Wenn der Lohn nicht reicht

DORTMUND Frank Neukirchen-Füsers schlägt Alarm. 9.571 Menschen in Dortmund verdienen mittlerweile mit ihrer Arbeit so wenig, dass sie zusätzlich Hartz IV beziehen. Der Arge-Geschäftsführer: "Die Zahl ist um 1.721 sprunghaft gestiegen."

von Von Achim Roggendorf

, 26.07.2007, 17:00 Uhr / Lesedauer: 1 min
Wenn der Lohn nicht reicht

Arge-Geschäftsführer Frank Neukirchen-Füser.

Und schlimmer: Die Tendenz ist weiter steigend. Ihr Lohn reicht nicht zum Leben. „Aufstocker“ nennt man diese Klienten bei der Arge Dortmund, weil sie auf ihr Gehalt noch Teile des Arbeitslosengelds II drauf bekommen. Der Experte beobachtet diese Entwicklung mit großer Sorge. Er fürchtet, dass da neuer sozialer Sprengstoff entsteht.

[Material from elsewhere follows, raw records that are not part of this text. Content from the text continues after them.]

(** ** Runs *)

Inductive FaultOp (W : Type) :=
| FRegister (idx code a threshold : Z)
| FHook (idx : Z) (h : HookFn W)
| FDefaultHook (h : HookFn W)
| FOverflow (f : OverflowFn W)
| FOnShutdown (f : option (ShutdownFn W))
| FReport (idx det : Z) (p : FaultPriority) (now : Z)
| FCycle
| FDrainAll
| FActiveCount
| FIsActive (idx : Z)
| FClear (idx : Z)
| FClearAll
| FStats
| FResetStats
| FDepth
| FBackpressure
| FUsage (p : FaultPriority)
| FRecent (fn : FaultEntry -> bool) (max_count : Z)
| FBreakerLevel
| FShutdownRequested.
Arguments FRegister {W}. Arguments FHook {W}. Arguments FDefaultHook {W}. Arguments FOverflow {W}. Arguments FOnShutdown {W}.
Arguments FReport {W}. Arguments FCycle {W}. Arguments FDrainAll {W}. Arguments FActiveCount {W}. Arguments FIsActive {W}.
Arguments FClear {W}. Arguments FClearAll {W}. Arguments FStats {W}. Arguments FResetStats {W}. Arguments FDepth {W}.
Arguments FBackpressure {W}. Arguments FUsage {W}. Arguments FRecent {W}. Arguments FBreakerLevel {W}. Arguments FShutdownRequested {W}.

Inductive FaultRes :=
| FROk | FRError (e : option FaultCollectorError) | FRNum (n : Z) | FRBool (b : bool) | FRStats (s : FaultStatistics)
| FRLevel (l : BackpressureLevel) | FRUsage (n cap : Z) | FRRecent (l : list FaultEntry) | FRBreaker (l : BreakerLevel).

(** Fault indices are unsigned. *)
Definition op_typed {W} (o : FaultOp W) : Prop :=
  match o with
  | FRegister idx _ _ _ | FHook idx _ | FReport idx _ _ _ | FIsActive idx | FClear idx => 0 <= idx
  | FRecent _ n => 0 <= n
  | _ => True
  end.

Section Ops.
Context {Q W : Type} `{!QueueOps Q FaultEntry} (MaxFaults QueueDepth : Z).

Definition fault_op (o : FaultOp W) (x : FaultCollector Q W * W) : option (FaultRes * (FaultCollector Q W * W)) :=
  let '(c, w) := x in
  match o with
  | FRegister idx code a t => let '(r, c) := RegisterFault MaxFaults idx code a t c in Some (FRError r, (c, w))
  | FHook idx h => let '(r, c) := RegisterHook MaxFaults idx h c in Some (FRError r, (c, w))
  | FDefaultHook h => Some (FROk, (SetDefaultHook h c, w))
  | FOverflow f => Some (FROk, (SetOverflowCallback f c, w))
  | FOnShutdown f => Some (FROk, (SetShutdownCallback f c, w))
  | FReport idx det p now => match ReportFault MaxFaults QueueDepth idx det p now x with Some (r, x) => Some (FRError r, x) | None => None end
  | FCycle => match consumer_cycle MaxFaults QueueDepth x with Some (n, x) => Some (FRNum n, x) | None => None end
  | FDrainAll => match DrainAll MaxFaults QueueDepth x with Some x => Some (FROk, x) | None => None end
  | FActiveCount => Some (FRNum (ActiveFaultCount MaxFaults c), x)
  | FIsActive idx => Some (FRBool (IsFaultActive MaxFaults idx c), x)
  | FClear idx => Some (FROk, (ClearFault MaxFaults idx c, w))
  | FClearAll => Some (FROk, (ClearAllFaults MaxFaults c, w))
  | FStats => Some (FRStats (GetStatistics c), x)
  | FResetStats => Some (FROk, (ResetStatistics c, w))
  | FDepth => Some (FRNum (QueueDepthCurrent c), x)
  | FBackpressure => Some (FRLevel (GetBackpressureLevel QueueDepth c), x)
  | FUsage p => let '(n, cap) := QueueUsage QueueDepth p c in Some (FRUsage n cap, x)
  | FRecent fn n => Some (FRRecent (ForEachRecent fn n c), x)
  | FBreakerLevel => Some (FRBreaker (GetBreakerLevel c), x)
  | FShutdownRequested => Some (FRBool (IsShutdownRequested c), x)
  end.

Fixpoint fault_run (ops : list (FaultOp W)) (x : FaultCollector Q W * W) : option (list FaultRes * (FaultCollector Q W * W)) :=
  match ops with
  | [] => Some ([], x)
  | o :: ops =>
    match fault_op o x with
    | None => None
    | Some (r, x) => match fault_run ops x with Some (rs, x) => Some (r :: rs, x) | None => None end
    end
  end.

(** The callback sees the newest reports until it says stop. *)
Fixpoint visit (fn : FaultEntry -> bool) (l : list FaultEntry) : list FaultEntry :=
  match l with [] => [] | e :: l => e :: (if fn e then visit fn l else []) end.

Definition spec_level (s : FSpec W) : BackpressureLevel :=
  let m := foldr Z.max 0 ((fun l => Z.of_nat (length l)) <$> f_queues s) in
  if QueueDepth * 99 / 100 <=? m then bpFull
  else if QueueDepth * 80 / 100 <=? m then bpCritical
  else if QueueDepth * 60 / 100 <=? m then bpWarning
  else bpNormal.

Definition spec_fault_op (o : FaultOp W) (x : FSpec W * W) : FaultRes * (FSpec W * W) :=
  let '(s, w) := x in
  match o with
  | FRegister idx code a t =>
    if idx <? MaxFaults then
      let row := aget (f_table s) idx in
      (FRError None, (f_set_table (aset (f_table s) idx (mkRow code a t true (occurrence_count row) (hook row))) s, w))
    else (FRError (Some kInvalidIndex), x)
  | FHook idx h =>
    let row := aget (f_table s) idx in
    if (idx <? MaxFaults) && registered row then
      (FRError None, (f_set_table (aset (f_table s) idx
         (mkRow (fault_code row) (attr row) (err_threshold row) true (occurrence_count row) (Some h))) s, w))
    else (FRError (Some kInvalidIndex), x)
  | FDefaultHook h => (FROk, (f_set_hooks (mkHooks (Some h) (overflow_cb_ (f_hooks s)) (shutdown_fn_ (f_hooks s))) s, w))
  | FOverflow f => (FROk, (f_set_hooks (mkHooks (default_hook_ (f_hooks s)) (Some f) (shutdown_fn_ (f_hooks s))) s, w))
  | FOnShutdown f => (FROk, (f_set_hooks (mkHooks (default_hook_ (f_hooks s)) (overflow_cb_ (f_hooks s)) f) s, w))
  | FReport idx det p now => let '(r, x) := spec_report MaxFaults QueueDepth idx det p now x in (FRError r, x)
  | FCycle => let '(n, x) := spec_cycle QueueDepth x in (FRNum (u32 n), x)
  | FDrainAll => (FROk, (spec_batch QueueDepth x).2)
  | FActiveCount => (FRNum (Z.of_nat (size (f_active s))), x)
  | FIsActive idx => (FRBool (bool_decide (idx < MaxFaults /\ idx ∈ f_active s)), x)
  | FClear idx => (FROk, (if idx <? MaxFaults then f_set_active (f_active s ∖ {[idx]}) s else s, w))
  | FClearAll => (FROk, (f_set_active ∅ s, w))
  | FStats => (FRStats (statistics (f_stats s)), x)
  | FResetStats => (FROk, (f_set_stats nothing s, w))
  | FDepth => (FRNum (spec_depth s), x)
  | FBackpressure => (FRLevel (spec_level s), x)
  | FUsage p => (FRUsage (Z.of_nat (length (f_queue (p_index p) s))) QueueDepth, x)
  | FRecent fn n => (FRRecent (visit fn (take (Z.to_nat n) (f_recent s))), x)
  | FBreakerLevel => (FRBreaker (Level (f_breaker s)), x)
  | FShutdownRequested => (FRBool (f_shutdown s), x)
  end.

Fixpoint spec_fault_run (ops : list (FaultOp W)) (x : FSpec W * W) : list FaultRes * (FSpec W * W) :=
  match ops with
  | [] => ([], x)
  | o :: ops => let '(r, x) := spec_fault_op o x in let '(rs, x) := spec_fault_run ops x in (r :: rs, x)
  end.

End Ops.

(** ** The bitmap *)

Section Bitmap.
Context (n : Z) (Hn : 0 <= n).

Definition bit (words : list Z) (i : Z) : bool := Z.testbit (aget words (i / 64)) (i mod 64).

Record bits_ok (words : list Z) (a : gset Z) : Prop := {
  bo_len : Z.of_nat (length words) = n;
  bo_range : Forall (in_range 64) words;
  bo_elem i : i ∈ a <-> 0 <= i < 64 * n /\ bit words i = true
}.

Lemma word_range words a j : bits_ok words a -> 0 <= j < n -> in_range 64 (aget words j).
Proof.
  intros [H1 H2 _] Hj. rewrite Forall_forall in H2. apply H2, list_elem_of_lookup_total_2. lia.
Qed.

Lemma split_index i : 0 <= i < 64 * n -> 0 <= i / 64 < n /\ 0 <= i mod 64 < 64.
Proof.
  intros Hi. split; [|apply Z.mod_pos_bound; lia]. split; [apply Z.div_pos; lia|]. apply Z.div_lt_upper_bound; lia.
Qed.

Lemma same_index i j : i / 64 = j / 64 -> i mod 64 = j mod 64 -> i = j.
Proof. intros H1 H2. rewrite (Z.div_mod i 64), (Z.div_mod j 64) by lia. by rewrite H1, H2. Qed.

(** Replacing the word of fault [i]. *)
Lemma bits_write words a a' i x :
  bits_ok words a -> 0 <= i < 64 * n -> in_range 64 x ->
  (forall j, 0 <= j < 64 * n -> j ∈ a' <-> (if j / 64 =? i / 64 then Z.testbit x (j mod 64) = true else j ∈ a)) ->
  (forall j, j ∈ a' -> 0 <= j < 64 * n) -> bits_ok (aset words (i / 64) x) a'.
Proof.
  intros [H1 H2 H3] Hi Hx Ha Hr. destruct (split_index i Hi) as [Hw _]. split; [by rewrite length_aset|by apply Forall_insert|].
  intros j. split.
  - intros Hj. pose proof (Hr j Hj) as Hjr. split; [done|]. apply (Ha j Hjr) in Hj. unfold bit.
    destruct (Z.eqb_spec (j / 64) (i / 64)) as [E|E]; [by rewrite E, aget_aset_eq by lia|].
    rewrite aget_aset_ne by (try lia; apply Z.div_pos; lia). by apply H3.
  - intros [Hjr Hj]. apply (Ha j Hjr). unfold bit in Hj.
    destruct (Z.eqb_spec (j / 64) (i / 64)) as [E|E]; [by rewrite E, aget_aset_eq in Hj by lia|].
    rewrite aget_aset_ne in Hj by (try lia; apply Z.div_pos; lia). by apply H3.
Qed.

Dabei sinkt die Zahl der Arbeitslosen in Dortmund, die der Hartz-IV-Empfänger auch, wie der Neukirchen-Füsers bei der Vorstellung der Halbjahresbilanz betonte. Und doch wächst das Heer der Aufstocker, die zu ihrem Lohn Gelder erhalten. „Dabei“, so der Arge-Geschäftsführer, „beantragen nicht alle, die es könnten, auch tatsächlich noch Hartz IV zusätzlich zum Lohn.“

Mancher, der Lohn beziehe, schäme sich nämlich für den Weg zum Amt. Der Trend auf dem Arbeitsmarkt gehe zum Minijob, etwa im Einzelhandel, rechnet Neukirchen-Füsers mit einer Verschärfung des Problems. Insofern sei es nicht erstaunlich, dass Niedrigsteinkommen zunehmend nicht mehr zum Leben reichten und mit dem Arbeitslosengeld II alimentiert werden müssten.